WORK TO COMPLETE ->
The data below holds a line containing "counted (artifact_entry invoice) = true" and a line containing "decimal_ledger (f :: l)"; please quote exactly those two lines and every line between them, and nothing else.

EXERCISE INPUTS ->

(* ===== verification/Passkeys.v ===== *)
(** * Passkeys ([internal/webauthn], the credentials of [storage/memory])

    Registration and login ceremonies over the passkey table of [Identities] and the sessions of [SignIn], the
    store of open challenges, the policy on authenticator models and the counters. The WebAuthn library is the
    class [WebAuthnLib]: what it parses and checks; its documented behaviour is the class [WebAuthnLaws]. A login is
    a sequence of storage calls, so that concurrent logins interleave in [world_step]; other requests are atomic.
    Byte strings are strings, a user id is its sixteen bytes. Options sent to the browser and audit events are not
    modelled. *)

From Stdlib Require Import ZArith Lia String Ascii Sorting.Sorted.
From stdpp Require Import base gmap strings list.
From S2P Require Import Prelude Checkpoint Throttle Session Totp Passwords Tenants SignIn Identities.
(** * RediSearch: document ingestion (document.c) and the legacy garbage
      collector (legacy_gc.c)

    A shallow embedding of [AddDocumentCtx::SetDocument], the field
    preprocessors, [Document::AddToIndexes] and the [GarbageCollector]
    passes, followed by the properties of the specification that concern
    them (C1 to C10), and by further properties of the same code and of
    the constructor, [ReplaceMerge], [IndexBulkData::Add] and
    [Document::GetField] (X1 and on).

    Conventions.
    - A C flag word is a [Z]; [x & m], [x |= m] and [x &= ~m] are [Z.land],
      [Z.lor] and [Z.land _ (Z.lnot _)].
    - Constants that live in headers outside the sources at hand
      (document.h, spec.h, gc.h ...) are the fields of the class [Headers];
      nothing is assumed of them beyond [HeadersOk].
    - What the Redis host and the collaborating classes compute (number
      parsing, tokenising, tag splitting, schema lookup) is the class
      [Host] or a field of the record that stands for the collaborator.
    - A dereference of a null pointer is the outcome [Crash]; a C++ [throw]
      is the outcome [Throw].
    - The answers of the host to a loop that yields are a finite script; the
      outcome [Starved] is a loop that asks beyond the end of the script. *)

From Stdlib Require Import ZArith Lia QArith Ascii.
From Stdlib Require Floats.SpecFloat.
From stdpp Require Import base gmap list strings.

Set Warnings "-clear-no-such-hyp".

Local Open Scope Z_scope.
Lemma uint_digits_value_acc (d : Decimal.uint) (acc : positive) :
  Py.int_digits (Z.pos acc) (NilEmpty.string_of_uint d)
  = Z.pos (Pos.of_uint_acc d acc).
Proof.
  revert acc. induction d; intros acc; simpl; [reflexivity|..];
    rewrite <- IHd; f_equal; unfold Py.digit_value; simpl; lia.
Qed.

Lemma uint_digits_value (d : Decimal.uint) :
  Py.int_digits 0 (NilEmpty.string_of_uint d) = Z.of_N (Pos.of_uint d).
Proof.
  induction d; simpl; [reflexivity|exact IHd|..];
    apply uint_digits_value_acc.
Qed.

Lemma str_pos (p : positive) :
  Py.str (Z.pos p) = NilEmpty.string_of_uint (Pos.to_uint p).
Proof.
  unfold Py.str. simpl. unfold NilZero.string_of_uint.
  pose proof (Unsigned.to_uint_nonnil p).
  destruct (Pos.to_uint p); [contradiction|reflexivity..].
Qed.

Lemma str_neg (p : positive) : Py.str (Z.neg p) = String "-" (Py.str (Z.pos p)).
Proof. reflexivity. Qed.

Lemma str_nonneg_digits (n : Z) :
  (0 <= n)%Z → Py.forallb_string Py.isdecimal_char (Py.str n) = true.
Proof.
  destruct n as [|p|p]; intros H; [reflexivity| |lia].
  rewrite str_pos. apply uint_digits_decimal.
Qed.

Lemma str_nonempty (n : Z) : Py.str n ≠ "".
Proof.
  destruct n as [|p|p]; [discriminate| |discriminate].
  rewrite str_pos. pose proof (Unsigned.to_uint_nonnil p).
  destruct (Pos.to_uint p); [contradiction|discriminate..].
Qed.

Lemma isdecimal_forallb (s : string) :
  s ≠ "" → Py.isdecimal s = Py.forallb_string Py.isdecimal_char s.
Proof. destruct s; [contradiction|reflexivity]. Qed.

Lemma isdigit_forallb (s : string) :
  s ≠ "" → Py.isdigit s = Py.forallb_string Py.isdigit_char s.
Proof. destruct s; [contradiction|reflexivity]. Qed.

Lemma isdecimal_isdigit (s : string) :
  Py.isdecimal s = true → Py.isdigit s = true.
Proof.
  destruct s as [|c s]; [discriminate|].
  unfold Py.isdecimal, Py.isdigit.
  apply forallb_string_impl. intros ch H. unfold Py.isdigit_char.
  rewrite H. reflexivity.
Qed.

(** [int(str(n))] gives [n] back for a non-negative [n]. *)
Lemma int_str (n : Z) : (0 <= n)%Z → int (Py.str n) = Ok n.
Proof.
  intros H. unfold int.
  rewrite (isdecimal_forallb _ (str_nonempty n)), (str_nonneg_digits n H).
  f_equal. destruct n as [|p|p]; [reflexivity| |lia].
  rewrite str_pos, uint_digits_value, Unsigned.of_to. reflexivity.
Qed.

Lemma str_inj (n m : Z) : Py.str n = Py.str m → n = m.
Proof.
  intros H. apply DecimalZ.to_int_inj.
  assert (E : ∀ k, NilEmpty.int_of_string (Py.str k) = Some (Z.to_int k)).
  { intros k. unfold Py.str.
    destruct k as [|p|p]; [reflexivity| |].
    - simpl. unfold NilZero.string_of_uint.
      pose proof (Unsigned.to_uint_nonnil p).
      pose proof (NilEmpty.isi (Decimal.Pos (Pos.to_uint p))) as I.
      destruct (Pos.to_uint p); [contradiction|exact I..].
    - simpl. unfold NilZero.string_of_uint.
      pose proof (Unsigned.to_uint_nonnil p).
      pose proof (NilEmpty.isi (Decimal.Neg (Pos.to_uint p))) as I.
      destruct (Pos.to_uint p); [contradiction|exact I..]. }
  pose proof (E n) as En. rewrite H, E in En. congruence.
Qed.

Lemma str_no_underscore (n : Z) :
  Py.forallb_string (fun c => negb (Ascii.eqb c "_")) (Py.str n) = true.
Proof.
  assert (D : ∀ s, Py.forallb_string Py.isdecimal_char s = true →
                   Py.forallb_string (fun c => negb (Ascii.eqb c "_")) s = true).
  { intros s. apply forallb_string_impl.
    intros c. destruct c as [[] [] [] [] [] [] [] []]; auto. }
  destruct n as [|p|p].
  - reflexivity.
  - apply D, str_nonneg_digits. lia.
  - rewrite str_neg. simpl. apply D, str_nonneg_digits. lia.
Qed.

(** ** The artifact name as a ledger entry *)

Lemma pdf_file_name_entry (invoice : Invoice) (settings : Settings) :
  pdf_file_name invoice settings
  = output_directory settings ++ "/" ++ artifact_entry invoice.
Proof. reflexivity. Qed.

Lemma artifact_entry_token (invoice : Invoice) :
  leading_token (artifact_entry invoice) = Py.str (invoice_number invoice).
Proof.
  unfold leading_token, artifact_entry.
  change ("_" ++ ?r) with (String "_" r).
  apply split_first_append, str_no_underscore.
Qed.

Lemma artifact_entry_pdf (invoice : Invoice) :
  Py.endswith (artifact_entry invoice) ".pdf" = true.
Proof.
  unfold artifact_entry. rewrite <- !append_assoc. apply endswith_append.
Qed.

Lemma artifact_entry_collides (invoice : Invoice) :
  collides (invoice_number invoice) (artifact_entry invoice) = true.
Proof. apply startswith_append. Qed.

Lemma artifact_entry_counted (invoice : Invoice) :
  (0 <= invoice_number invoice)%Z →
  counted (artifact_entry invoice) = true
  ∧ Py.isdecimal (leading_token (artifact_entry invoice)) = true
  ∧ leading_number (artifact_entry invoice) = invoice_number invoice.
Proof.
  intros Hn.
  pose proof (int_str _ Hn) as Hint. unfold int in Hint.
  destruct (Py.isdecimal (Py.str (invoice_number invoice))) eqn:D;
    [|discriminate].
  injection Hint as Hval.
  unfold counted, leading_number.
  fold (leading_token (artifact_entry invoice)).
  rewrite artifact_entry_pdf, artifact_entry_token.
  rewrite (isdecimal_isdigit _ D). auto.
Qed.

Lemma negative_str_not_digit (p : positive) : Py.isdigit (Py.str (Z.neg p)) = false.
Proof. reflexivity. Qed.

(** ** The next-number scan on arbitrary ledgers *)

Lemma decimal_ledger_cons (f : string) (l : list string) :
  decimal_ledger (f :: l)
  ↔ (counted f = true → Py.isdecimal (leading_token f) = true)
    ∧ decimal_ledger l.
Proof.
  unfold decimal_ledger. split.
  - intros H. split; [apply H; left; reflexivity|].
    intros g Hg. apply H. right. exact Hg.
  - intros [Hf Hl] g [<-|Hg]; auto.
Qed.

Lemma scan_success_decimal (l : list string) (a m : Z) :
  for_each next_number_step l a = Ok m → decimal_ledger l.
Proof.
  revert a. induction l as [|f l IH]; intros a; simpl.
  - intros _ g [].
  - rewrite next_number_step_max, decimal_ledger_cons.
    destruct (counted f); [destruct (Py.isdecimal (leading_token f))|]; run;
      try (intros [=]; fail); intros H%IH; auto.
    split; [discriminate | exact H].
Qed.

Lemma scan_failure (l : list string) (a : Z) (e : exn) :
  for_each next_number_step l a = Raise e →
  ∃ f, In f l ∧ counted f = true
       ∧ Py.isdecimal (leading_token f) = false
       ∧ e = ValueError (leading_token f).
Proof.
  revert a. induction l as [|f l IH]; intros a; simpl; [intros [=]|].
  rewrite next_number_step_max.
  destruct (counted f) eqn:C; [destruct (Py.isdecimal (leading_token f)) eqn:D|];
    run.
  - intros (g & ? & ?)%IH. exists g. auto.
  - intros [= <-]. exists f. auto.
  - intros (g & ? & ?)%IH. exists g. auto.
Qed.

Lemma max_existing_cons (f : string) (l : list string) :
  max_existing (f :: l)
  = if counted f then Z.max (leading_number f) (max_existing l)
    else max_existing l.
Proof. unfold max_existing. simpl. destruct (counted f); reflexivity. Qed.

Lemma max_existing_upper (l : list string) (f : string) :
  In f l → counted f = true → (leading_number f <= max_existing l)%Z.
Proof.
  induction l as [|g l IH]; [intros []|].
  rewrite max_existing_cons. intros [->|Hin] Hc.
  - rewrite Hc. lia.
  - specialize (IH Hin Hc). destruct (counted g); lia.
Qed.

Lemma max_existing_attained (l : list string) :
  max_existing l = 0
  ∨ ∃ f, In f l ∧ counted f = true ∧ leading_number f = max_existing l.
Proof.
  induction l as [|g l IH]; [left; reflexivity|].
  rewrite max_existing_cons. destruct (counted g) eqn:C.
  - destruct (Z.max_spec (leading_number g) (max_existing l)) as [[_ ->]|[_ ->]].
    + destruct IH as [IH|(f & ? & ? & ?)]; [auto|].
      right. exists f. simpl. auto.
    + right. exists g. simpl. auto.
  - destruct IH as [IH|(f & ? & ? & ?)]; [auto|].
    right. exists f. simpl. auto.
Qed.

Lemma max_existing_permutation (l l' : list string) :
  Permutation l l' → max_existing l = max_existing l'.
Proof.
  induction 1 as [|x l l' _ IH|x y l|l l' l'' _ IH1 _ IH2].
  - reflexivity.
  - rewrite !max_existing_cons, IH. reflexivity.
  - rewrite !max_existing_cons. destruct (counted x), (counted y); lia.
  - congruence.
Qed.

Lemma decimal_ledger_permutation (l l' : list string) :
  Permutation l l' → decimal_ledger l → decimal_ledger l'.
Proof.
  intros HP H f Hin. apply H.
  apply (Permutation_in f (Permutation_sym HP) Hin).
Qed.

Lemma next_number_ok_iff (l : list string) (m : Z) :
  get_next_invoice_number l = Ok m
  ↔ decimal_ledger l ∧ m = max_existing l + 1.
Proof.
  split.
  - intros H. pose proof (scan_success_decimal _ _ _ H) as D.
    rewrite (get_next_invoice_number_decimal _ D) in H.
    injection H as <-. auto.
  - intros [D ->]. apply get_next_invoice_number_decimal, D.
Qed.

Lemma max_existing_incl (l l' : list string) :
  (∀ f, In f l → In f l') → (max_existing l <= max_existing l')%Z.
Proof.
  intros Hincl.
  destruct (max_existing_attained l) as [->|(f & Hin & Hc & <-)].
  - apply max_existing_nonneg.
  - apply max_existing_upper; auto.
Qed.
(** ** The command followed by Backspace *)

Lemma mentionsAreLeaves_append a b :
  forallb mentionsAreLeaves a = true ->
  forallb mentionsAreLeaves b = true ->
  forallb mentionsAreLeaves (append a b) = true.
Proof.
  intros Ha Hb. induction a as [|x a IH]; [assumption|].
  cbn [forallb] in Ha. apply andb_true_iff in Ha as [Hx Ha].
  destruct x as [s | t at_ cs].
  - destruct a as [|y a].
    + destruct b as [|[s' | t' a' cs'] b]; cbn [append forallb] in *; auto.
    + change (append (PMText s :: y :: a) b) with (PMText s :: append (y :: a) b).
      cbn [forallb]. now rewrite IH.
  - assert (E : append (PMElem t at_ cs :: a) b = PMElem t at_ cs :: append a b).
    { destruct a; reflexivity. }
    rewrite E. cbn [forallb]. now rewrite Hx, IH.
Qed.

Lemma mentionsAreLeaves_cutNode n : forall f t,
  mentionsAreLeaves n = true -> mentionsAreLeaves (cutNode n f t) = true.
Proof.
  induction n as [s | ty a cs IH] using PMNode_ind'; intros f t H;
    [reflexivity|].
  cbn [cutNode]. destruct ((f =? 0) && (t =? fragmentSize cs)); [assumption|].
  cbn [mentionsAreLeaves] in *. apply andb_true_iff in H as [H1 H2].
  rewrite H1. cbn [andb].
  destruct (f <? t); [|reflexivity].
  generalize 0 as pos_.
  induction cs as [|c cs IHcs]; intros pos_; [reflexivity|].
  apply Forall_cons_iff in IH as [IHc IHrest].
  cbn [forallb] in H2. apply andb_true_iff in H2 as [Hc Hcs].
  specialize (IHcs IHrest Hcs).
  cbn [cutChildren].
  destruct (pos_ <? t); [|reflexivity].
  destruct (f <? pos_ + nodeSize c); [|apply IHcs].
  cbn [forallb]. rewrite IHcs, andb_true_r.
  destruct ((pos_ <? f) || (t <? pos_ + nodeSize c)); [|assumption].
  destruct c as [s | cty ca cch]; [reflexivity|]. now apply IHc.
Qed.

Lemma mentionsAreLeaves_cut cs f t :
  forallb mentionsAreLeaves cs = true ->
  forallb mentionsAreLeaves (cut cs f t) = true.
Proof.
  intros H. unfold cut.
  destruct ((f =? 0) && (t =? fragmentSize cs)); [assumption|].
  destruct (f <? t); [|reflexivity].
  generalize 0 as pos_.
  induction cs as [|c cs IHcs]; intros pos_; [reflexivity|].
  cbn [forallb] in H. apply andb_true_iff in H as [Hc Hcs].
  cbn [cutChildren].
  destruct (pos_ <? t); [|reflexivity].
  destruct (f <? pos_ + nodeSize c); [|now apply IHcs].
  cbn [forallb]. rewrite IHcs, andb_true_r by assumption.
  destruct ((pos_ <? f) || (t <? pos_ + nodeSize c)); [|assumption].
  destruct c as [s | cty ca cch]; [reflexivity|].
  now apply mentionsAreLeaves_cutNode.
Qed.

(** A replacement by nodes whose mentions are leaves keeps the mentions
    of the document leaves. *)
Lemma replaceNode_mentionsAreLeaves guard slice_ n :
  forall depth_ from_ to_ n',
    mentionsAreLeaves n = true ->
    forallb mentionsAreLeaves slice_ = true ->
    replaceNode guard slice_ depth_ n from_ to_ = Some n' ->
    mentionsAreLeaves n' = true.
Proof.
  induction n as [s | ty a cs IH] using PMNode_ind';
    intros depth_ from_ to_ n' Hwf Hslice H; [discriminate|].
  cbn [replaceNode] in H.
  cbn [mentionsAreLeaves] in Hwf. apply andb_true_iff in Hwf as [Hty Hcs].
  destruct (replaceChildren (replaceNode guard slice_ (S depth_)) from_ to_ cs 0)
    as [r|] eqn:Edesc.
  - apply replaceChildren_spec in Edesc
      as (pre & c & post & -> & Hc & Hlo & Hhi & ->).
    cbn [Nat.add] in *.
    destruct (replaceNode guard slice_ (S depth_) c
                (from_ - fragmentSize pre - 1) (to_ - fragmentSize pre - 1))
      as [inner|] eqn:Einner; [|discriminate].
    cbn [option_map] in H.
    assert (Hn : n' = PMElem ty a (pre ++ inner :: post)) by congruence.
    subst n'. cbn [mentionsAreLeaves]. rewrite Hty. cbn [andb].
    rewrite forallb_app in *. cbn [forallb] in *.
    apply andb_true_iff in Hcs as [Hpre Hrest].
    apply andb_true_iff in Hrest as [Hcwf Hpost].
    rewrite Hpre, Hpost, andb_true_r. cbn [andb].
    apply Forall_app in IH as [_ IH]. apply Forall_cons_iff in IH as [IHc _].
    eapply IHc; eauto.
  - destruct (indexAt cs from_ 0 0) as [i|]; [|discriminate].
    destruct (indexAt cs to_ 0 0) as [j|]; [|discriminate].
    destruct ((from_ <=? to_) && canReplace (PMElem ty a cs) i j slice_
              && guard (PMElem ty a cs) from_ to_ depth_); [|discriminate].
    cbv zeta in H.
    destruct (validContent ty _); [|discriminate].
    match type of H with Some ?x = _ => assert (Hn : n' = x) by congruence end.
    subst n'. cbn [mentionsAreLeaves]. rewrite Hty. cbn [andb].
    repeat apply mentionsAreLeaves_append; auto using mentionsAreLeaves_cut.
Qed.
Lemma wkt_group_of_station (db : Database) (country pollutant : option string)
    (s : StationRow) :
  let joined :=
    filter (fun sl => station_passes country (fst sl))
      (join_on (stations db)
         (latest_per_station_pollutant
            (filter (considered pollutant) (measurements db)))) in
  (exists lms, In (s, lms) (group_by same_group joined))
  <-> eligible db country pollutant s.
Proof.
  intros joined.
  rewrite <- (joined_stations db country pollutant
                (latest_per_station_pollutant
                   (filter (considered pollutant) (measurements db))) s).
  - fold joined. unfold group_by. split.
    + intros (lms & H). apply in_map_iff in H as (k & [= -> _] & Hk).
      apply distinct_on_In, in_map_iff in Hk as ([s' lm] & E & Hk).
      cbn in E. subst s'. eauto.
    + intros (lm & H).
      destruct (distinct_on_covers _ same_group
                  (fun a => proj2 (same_group_spec a a) eq_refl)
                  (fun a b c Hab Hbc =>
                     proj2 (same_group_spec a c)
                       (eq_trans (proj1 (same_group_spec a b) Hab)
                                 (proj1 (same_group_spec b c) Hbc)))
                  (map fst joined) s) as (k & Hk & E).
      { apply in_map_iff. exists (s, lm). auto. }
      apply same_group_spec in E. subst k.
      eexists. apply in_map_iff. exists s. split; [reflexivity|assumption].
  - apply latest_per_station_pollutant_In.
  - intros m Hm.
    destruct (latest_per_station_pollutant_covers _ m Hm) as (lm & ? & ? & _).
    eauto.
Qed.
(** * A todo store behind a query and command service

    Shallow embedding of the repository's persistence layer
    ([TodoDatabase], src/database.ts), of its service layer ([TodoService],
    src/todo-service.ts) and of three tools of the protocol adapter
    ([update_todo], [list_todos] and [search_todos] in src/mcp-server.ts).

    Conventions of the embedding.
    - A string is the sequence of the bytes of its UTF-8 encoding, which is
      what SQLite stores and compares; it is assumed well formed, free of
      NUL bytes and shorter than the 10^9 bytes the engine accepts for a
      value.  Where JavaScript looks at characters (trimming, sorting) the
      bytes are grouped into characters again.
    - A JavaScript value that may be [undefined] or [null] keeps that
      distinction ([js]); an object key that may be missing keeps it too
      ([prop]).
    - A method that can throw returns a [result]; a method that writes the
      table returns the new table next to its result.
    - The clock ([new Date().toISOString()]) and the identifier generator
      ([crypto.randomUUID()]) are read once per call in the source; the
      value read is an explicit argument here.
    - SQL leaves the order of rows with equal sort keys to the engine.  The
      statements that sort take the engine's choice as an argument (a
      [Sqlite.plan]), and what is proved of them holds for every choice. *)

From Stdlib Require Import Bool List String Ascii NArith ZArith Arith Lia.
From Stdlib Require Import Sorted Permutation.
Import ListNotations.
Lemma sort_reg_network a b c d :
  number a -> number b -> number c -> number d ->
  sort_reg (a, b, c, d) = network (a, b, c, d).
Proof.
  intros Ha Hb Hc Hd. unfold sort_reg, network.
  rewrite (cmp_merge_lower a b Ha), (cmp_merge_upper a b Hb),
    (cmp_merge_lower c d Hc), (cmp_merge_upper c d Hd).
  destruct (exchange_number a b Ha Hb) as [Ha1 Hb1].
  destruct (exchange_number c d Hc Hd) as [Hc1 Hd1].
  destruct (exchange a b) as [a1 b1], (exchange c d) as [c1 d1].
  cbn [fst snd] in *.
  rewrite (cmp_merge_lower a1 d1 Ha1), (cmp_merge_upper a1 d1 Hd1),
    (cmp_merge_lower b1 c1 Hb1), (cmp_merge_upper b1 c1 Hc1).
  destruct (exchange_number a1 d1 Ha1 Hd1) as [Ha2 Hd2].
  destruct (exchange_number b1 c1 Hb1 Hc1) as [Hb2 Hc2].
  destruct (exchange a1 d1) as [a2 d2], (exchange b1 c1) as [b2 c2].
  cbn [fst snd] in *.
  rewrite (cmp_merge_lower a2 b2 Ha2), (cmp_merge_upper a2 b2 Hb2),
    (cmp_merge_lower c2 d2 Hc2), (cmp_merge_upper c2 d2 Hd2).
  destruct (exchange a2 b2), (exchange c2 d2). reflexivity.
Qed.

Ltac perm_solve :=
  cbn [app];
  lazymatch goal with
  | |- Permutation [] [] => constructor
  | |- Permutation (?x :: ?l) (?x :: ?l') => apply perm_skip; perm_solve
  | |- Permutation (?x :: ?l) (?y :: ?x :: ?l') =>
      apply (Permutation_cons_app [y] l' x); perm_solve
  | |- Permutation (?x :: ?l) (?y :: ?z :: ?x :: ?l') =>
      apply (Permutation_cons_app [y; z] l' x); perm_solve
  | |- Permutation (?x :: ?l) (?y :: ?z :: ?w :: ?x :: ?l') =>
      apply (Permutation_cons_app [y; z; w] l' x); perm_solve
  end.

WRITTEN ANSWER ->
  counted (artifact_entry invoice) = true
  ∧ Py.isdecimal (leading_token (artifact_entry invoice)) = true
  ∧ leading_number (artifact_entry invoice) = invoice_number invoice.
Proof.
  intros Hn.
  pose proof (int_str _ Hn) as Hint. unfold int in Hint.
  destruct (Py.isdecimal (Py.str (invoice_number invoice))) eqn:D;
    [|discriminate].
  injection Hint as Hval.
  unfold counted, leading_number.
  fold (leading_token (artifact_entry invoice)).
  rewrite artifact_entry_pdf, artifact_entry_token.
  rewrite (isdecimal_isdigit _ D). auto.
Qed.

Lemma negative_str_not_digit (p : positive) : Py.isdigit (Py.str (Z.neg p)) = false.
Proof. reflexivity. Qed.

(** ** The next-number scan on arbitrary ledgers *)

Lemma decimal_ledger_cons (f : string) (l : list string) :
  decimal_ledger (f :: l)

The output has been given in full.